In the entries below, find the line with "intros Hwf [w" and the line with "intros Hwf [x". Return those two lines and all lines between them, exactly.

Records contained in a dataset
▼▼▼
(* ===== verification/Stats.v ===== *)
(** * The statistics monitor ([src/sysThrot_statmonitor.c])

    One entry per syscall that was ever blocked, in a list in order of
    creation; each entry has cumulative counters and a rolling window of the
    last [HISTORY_LEN] epochs kept in two ring buffers.  Each operation is one
    critical section of [stats_lock].  [SUPPORTED_SYSCALLS] comes from the
    generated table [syscalls.h] and is a parameter. *)

From stdpp Require Import prelude gmap list.
From S2P Require Import Prelude.

Definition HISTORY_LEN : Z := 20.
Definition TASK_COMM_LEN : nat := 16.

(** What the monitor reads of [current]. *)
Record task := Task {
  task_pid : Z;
  task_uid : Z;
  task_comm : list Z;
}.

Record syscall_stat := Stat {
  current_blocked : Z;            (* atomic_t *)
  current_time_blocked : Z;       (* unsigned long *)
  total_blocked : Z;
  total_aborted : Z;
  last_epoch_blocked : Z;
  last_epoch_mean_delay_ns : Z;
  current_ctx_switches : Z;       (* atomic_t *)
  sum_ctx_switches : Z;
  peak_ctx_switches : Z;
  peak_delay_ns : Z;
  peak_delay_pid : Z;
  peak_delay_uid : Z;
  peak_delay_comm : list Z;
}.

Record syscall_entry := Entry {
  syscall_id : Z;                 (* unsigned int *)
  stat : syscall_stat;
  epoch_history : list Z;         (* unsigned long [HISTORY_LEN] *)
  epoch_time_history : list Z;
  history_head : Z;               (* unsigned int *)
  history_count : Z;
}.

Record monitor := Monitor {
  syscall_list : list syscall_entry;
  epoch_count : Z;                (* unsigned long *)
}.

Definition zero_stat : syscall_stat := Stat 0 0 0 0 0 0 0 0 0 0 0 0 [].

Definition new_entry (id : Z) : syscall_entry :=
  Entry id zero_stat (replicate (Z.to_nat HISTORY_LEN) 0) (replicate (Z.to_nat HISTORY_LEN) 0) 0 0.

Definition set_stat (st : syscall_stat) (e : syscall_entry) : syscall_entry :=
  Entry (syscall_id e) st (epoch_history e) (epoch_time_history e) (history_head e) (history_count e).

(** ** Finding and creating entries *)

(** The index of the first entry with that id, as the pointer the C code
    returns. *)
Fixpoint find_entry_locked (id : Z) (l : list syscall_entry) : option nat :=
  match l with
  | [] => None
  | e :: l => if syscall_id e =? id then Some O else S <$> find_entry_locked id l
  end.
(* ===== verification/CoreFair.v ===== *)
(** * Every call of [stub] returns

    Under every fair schedule of threads, timer and administrator a thread that
    has entered [stub] leaves it, also when it has to wait for a token: its
    place in the queue moves up by the epoch's budget at every epoch, whatever
    the other threads do, and once its flag is set nothing keeps it from
    leaving; when throttling is turned off meanwhile, it is drained.  Critical
    sections are single steps here; [CoreLock.v] puts the locks under them. *)

From stdpp Require Import prelude gmap list.
From S2P Require Import Prelude Kernel Store Queue Stats Core CoreProofs CoreLive CoreSpec.

(** ** Places in the queue *)

Fixpoint place (e : eid) (l : list eid) : nat :=
  match l with [] => 0 | x :: l => if decide (x = e) then 0 else S (place e l) end.

Lemma place_app e l l' : e ∈ l -> place e (l ++ l') = place e l.
Proof.
  induction l as [|x l IH]; intros He; [by apply not_elem_of_nil in He|]. simpl. case_decide as Hx; [done|].
  f_equal. apply IH. apply elem_of_cons in He as [->|He]; done.
Qed.

Lemma place_skip e l l' : e ∉ l -> place e (l ++ l') = (length l + place e l')%nat.
Proof.
  induction l as [|x l IH]; intros He; [done|]. apply not_elem_of_cons in He as [Hx He]. simpl.
  rewrite decide_False by done. by rewrite IH.
Qed.

(** ** What a queue operation does to an element that a thread holds *)

(** It keeps the flag once set, and the element's place or moves it up by at
    least [k]. *)
Record advanced (k : nat) (e : eid) (q q' : queue) : Prop := {
  ad_flag : flag q e -> flag q' e;
  ad_place : ~ flag q' e -> e ∈ global_queue q' -> e ∈ global_queue q /\ (place e (global_queue q') + k <= place e (global_queue q))%nat;
}.

Lemma advanced_refl e q : advanced 0 e q q.
Proof. split; [done|]. intros _ He. split; [done|lia]. Qed.

(** An element that is not exited waits in the queue exactly until its flag is set. *)
Lemma waiter_queued q e : queue_wf q -> live q e -> ~ flag q e -> e ∈ global_queue q.
Proof.
  intros Hw [w Hd] Hf. assert (e ∈ global_queue q ++ junk_list q) as He by (apply (qw_live _ Hw); by eexists).
  apply elem_of_app in He as [?|He]; [done|]. exfalso. destruct (qw_junk _ Hw e _ He Hd) as [Hx|Hx]; simpl in Hx; [|done].
  subst w. destruct Hf. by eexists.
Qed.

Lemma woken_flag W q q' e : woken_elems W (elems q) (elems q') -> flag q e -> flag q' e.
Proof. intros Hw [x Hx]. unfold flag. rewrite Hw, Hx. case_decide; simpl; eauto. Qed.

(** An epoch serves the first [n] live elements, so the others move up. *)
Lemma unqueue_place n q r q' e : queue_wf q -> 0 < n -> unqueue n q = Some (r, q') -> e ∈ global_queue q' ->
  e ∈ global_queue q /\ (place e (global_queue q') + Z.to_nat n <= place e (global_queue q))%nat.
Proof.
  intros Hwf Hn E He. destruct (unqueue_ok n q Hwf) as (pre & r0 & q0 & E0 & Hs). rewrite E0 in E. injection E as -> ->.
  assert (e ∉ pre) as Hpre.
  { intros Hp. pose proof (qw_nodup _ Hwf) as (Hnd & _)%NoDup_app. rewrite (us_split _ _ _ _ _ Hs) in Hnd.
    apply NoDup_app in Hnd as (_ & Hd & _). by apply (Hd e). }
  rewrite (us_split _ _ _ _ _ Hs), place_skip by done. split; [set_solver|].
  destruct (us_stop _ _ _ _ _ Hs) as [Hg|(x & l & _ & _ & Hr)]; [rewrite Hg in He; by apply not_elem_of_nil in He|].
  rewrite (us_ret _ _ _ _ _ Hs) in Hr. pose proof (length_filter (live q) pre). lia.
Qed.

Lemma unqueue_advanced n q r q' e : queue_wf q -> 0 < n -> unqueue n q = Some (r, q') -> advanced (Z.to_nat n) e q q'.
Proof.
  intros Hwf Hn E. split; [|intros _; by eapply unqueue_place]. intros Hf.
  destruct (unqueue_ok n q Hwf) as (pre & r0 & q0 & E0 & Hs). rewrite E0 in E. injection E as -> ->.
  by apply (woken_flag _ _ _ _ (us_elems _ _ _ _ _ Hs)).
Qed.

Lemma free_junk_advanced q q' e : queue_wf q -> live q e -> free_junk q = Some q' -> advanced 0 e q q'.
Proof.
  intros Hwf [w Hd] E. destruct (free_junk_ok q Hwf) as (q0 & E0 & Hs). rewrite E0 in E. injection E as ->. split.
  - intros [x Hx]. exists x. rewrite (fj_elems _ _ Hs), decide_False; [done|]. intros [_ [w' Hd']]. congruence.
  - intros _. rewrite (fj_global _ _ Hs). intros He. split; [done|lia].
Qed.

Lemma set_exited_advanced q q' e e' : e <> e' -> set_exited_flag e' q = Some q' -> advanced 0 e q q'.
Proof.
  intros Hne. unfold set_exited_flag. destruct (elems q !! e') as [d|]; [|done]. simpl. intros [= <-]. split.
  - intros [x Hx]. exists x. simpl. by rewrite lookup_insert_ne.
  - simpl. intros _ He. split; [done|lia].
Qed.

Lemma add_advanced a w q r q' e : queue_wf q -> live q e -> add_to_queue a w q = Some (r, q') -> advanced 0 e q q'.
Proof.
  intros Hwf [x Hx] E. unfold add_to_queue in E. destruct (queue_cache q); [|done]. simpl in E.
  assert (e <> next_elem q) as Hne by (intros ->; pose proof (qw_next _ Hwf _ (ex_intro _ _ Hx)); lia).
  destruct a; simpl in E; [|injection E as <- <-; apply advanced_refl].
  destruct w; simpl in E; injection E as <- <-.
  - split; simpl.
    + intros [y Hy]. exists y. simpl. by rewrite lookup_insert_ne.
    + intros _ He. apply elem_of_app in He as [He|He]; [|by apply list_elem_of_singleton in He].
      rewrite place_app by done. split; [done|lia].
  - split; [done|]. simpl. intros _ He. split; [done|lia].
Qed.
Lemma holder_put s s' i th p e : threads s !! i = Some th -> threads s' = put i p (threads s) ->
  holder s' e <-> holds p = Some e \/ exists j th', j <> i /\ threads s !! j = Some th' /\ holds (th_pc th') = Some e.
Proof.
  intros Hi Ht. unfold holder. split.
  - intros (j & th' & Hj & He). rewrite Ht, lookup_put in Hj. case_decide as Hd; [|right; eauto].
    subst j. rewrite Hi in Hj. injection Hj as <-. by left.
  - intros [He|(j & th' & Hne & Hj & He)].
    + exists i. rewrite (threads_put _ _ _ _ _ Hi Ht). eauto.
    + exists j, th'. by rewrite Ht, lookup_put, decide_False by done.
Qed.

Lemma holder_split s i th e : threads s !! i = Some th ->
  holder s e <-> holds (th_pc th) = Some e \/ exists j th', j <> i /\ threads s !! j = Some th' /\ holds (th_pc th') = Some e.
Proof.
  intros Hi. unfold holder. split.
  - intros (j & th' & Hj & He). destruct (decide (j = i)) as [->|]; [|right; eauto]. rewrite Hi in Hj. injection Hj as <-. by left.
  - intros [?|(j & th' & _ & ? & ?)]; eauto.
Qed.

(** A thread that keeps its element, or takes the new one. *)
Lemma leaked_same s s' i th p e : threads s !! i = Some th -> threads s' = put i p (threads s) -> holds p = holds (th_pc th) ->
  (live (waitq s') e <-> live (waitq s) e) -> leaked s' e <-> leaked s e.
Proof. intros Hi Ht Hp Hl. unfold leaked. by rewrite (holder_put s s' i th p e Hi Ht), (holder_split s i th e Hi), Hp, Hl. Qed.
Lemma demo_emitted n e : emitted (act (HB := core_locking 462) 1 (lock_robin n) (demo_trace n)) = Some e -> steady_label e.
Proof.
  destruct (act _ _ _) as [| | | |e0|k e0] eqn:Ha; intros [= <-]; destruct (lock_robin_cases n) as [(l & Hl & Hs)|Hl]; rewrite Hl in Ha.
  - destruct (act_run _ _ _ _ Ha) as [[= ->] _]. done.
  - by destruct (act_run _ _ _ _ Ha) as [? _].
  - destruct (act_critical _ _ _ _ _ Ha) as (e & [= <-] & -> & _). simpl. destruct Hs as [[i ->]|[->| ->]]; simpl; [|by right; left|by right; right].
    left. exists i. by destruct (before_lock i _).
  - by destruct (act_critical _ _ _ _ _ Ha) as (e & ? & _).
Qed.

Lemma demo_base n : inv (base (demo_trace n)) /\ ctl (base (demo_trace n)) = CIdle (Some 0).
Proof.
  induction n as [|n [IHi IHc]].
  { split; [|vm_compute; reflexivity]. exact (reach_inv _ _ _ (inv_init 1 demo_reg [demo_task; Task 101 1000 [115; 104]] eq_refl) demo_reach). }
  rewrite base_S. destruct (emitted _) as [e|] eqn:He; [|done]. unfold lk_advance. simpl. unfold core_step.
  destruct (step 462 e _) as [| |s'] eqn:E; simpl; [done..|].
  destruct (steady_idle 462 (Some 0) e _ s' (demo_emitted n e He) IHi IHc E) as (? & ? & _). done.
Qed.

Lemma demo_guarded : guarded (HB := core_locking 462) 1 timely lock_robin demo_locked.
Proof.
  intros n e s' He E%core_step_next. destruct (demo_base n) as [Hi Hc].
  by apply (steady_idle 462 (Some 0) e _ s' (demo_emitted n e He) Hi Hc E).
Qed.

Lemma demo_lock_fair : fair_locked (HB := core_locking 462) 1 (fair_role_of 2) lock_robin demo_locked.
Proof.
  assert (forall x j (mine : core_turn -> Prop), (j < 5)%nat -> mine (lock_robin j) ->
    fair_to (HB := core_locking 462) 1 lock_robin demo_locked x mine) as Hf.
  { intros x j mine Hj Hm. apply apart_fair; [exact lock_robin_stays|exact demo_cpus|]. intros n. exists (5 * n + j)%nat.
    split; [lia|]. by rewrite lock_robin_at. }
  split.
  - intros [i| | |] Hr; simpl in Hr; [|apply (Hf _ 3%nat); [lia|by eexists]|apply (Hf _ 2%nat); [lia|by eexists]|done].
    destruct i as [|[|i]]; [apply (Hf _ 0%nat); [lia|by eexists]|apply (Hf _ 1%nat); [lia|by eexists]|lia].
  - intros j Hj. apply (Hf _ 4%nat); [lia|]. replace j with 0%nat by lia. done.
Qed.

Lemma call_returns_witness :
  threads (base demo_locked) !! 0%nat = Some (Thread demo_task 1 (PSleep 1%positive 0)) /\
  exists n, (0 <= n)%nat /\ out 0 (base (demo_trace n)).
Proof.
  split; [vm_compute; reflexivity|].
  apply (call_returns 462 1 demo_reg [demo_task; Task 101 1000 [115; 104]] 1 demo_locked lock_robin 0 0 eq_refl eq_refl demo_reach_timely);
    [intros k; reflexivity|simpl; lia|exact demo_lock_fair|exact demo_guarded|].
  apply apart_undisturbed; [exact lock_robin_stays|exact demo_cpus].
Defined.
▲▲▲
** Completed task **
  intros Hwf [w Hd] E. destruct (free_junk_ok q Hwf) as (q0 & E0 & Hs). rewrite E0 in E. injection E as ->. split.
  - intros [x Hx]. exists x. rewrite (fj_elems _ _ Hs), decide_False; [done|]. intros [_ [w' Hd']]. congruence.
  - intros _. rewrite (fj_global _ _ Hs). intros He. split; [done|lia].
Qed.

Lemma set_exited_advanced q q' e e' : e <> e' -> set_exited_flag e' q = Some q' -> advanced 0 e q q'.
Proof.
  intros Hne. unfold set_exited_flag. destruct (elems q !! e') as [d|]; [|done]. simpl. intros [= <-]. split.
  - intros [x Hx]. exists x. simpl. by rewrite lookup_insert_ne.
  - simpl. intros _ He. split; [done|lia].
Qed.

Lemma add_advanced a w q r q' e : queue_wf q -> live q e -> add_to_queue a w q = Some (r, q') -> advanced 0 e q q'.
Proof.
  intros Hwf [x Hx] E. unfold add_to_queue in E. destruct (queue_cache q); [|done]. simpl in E.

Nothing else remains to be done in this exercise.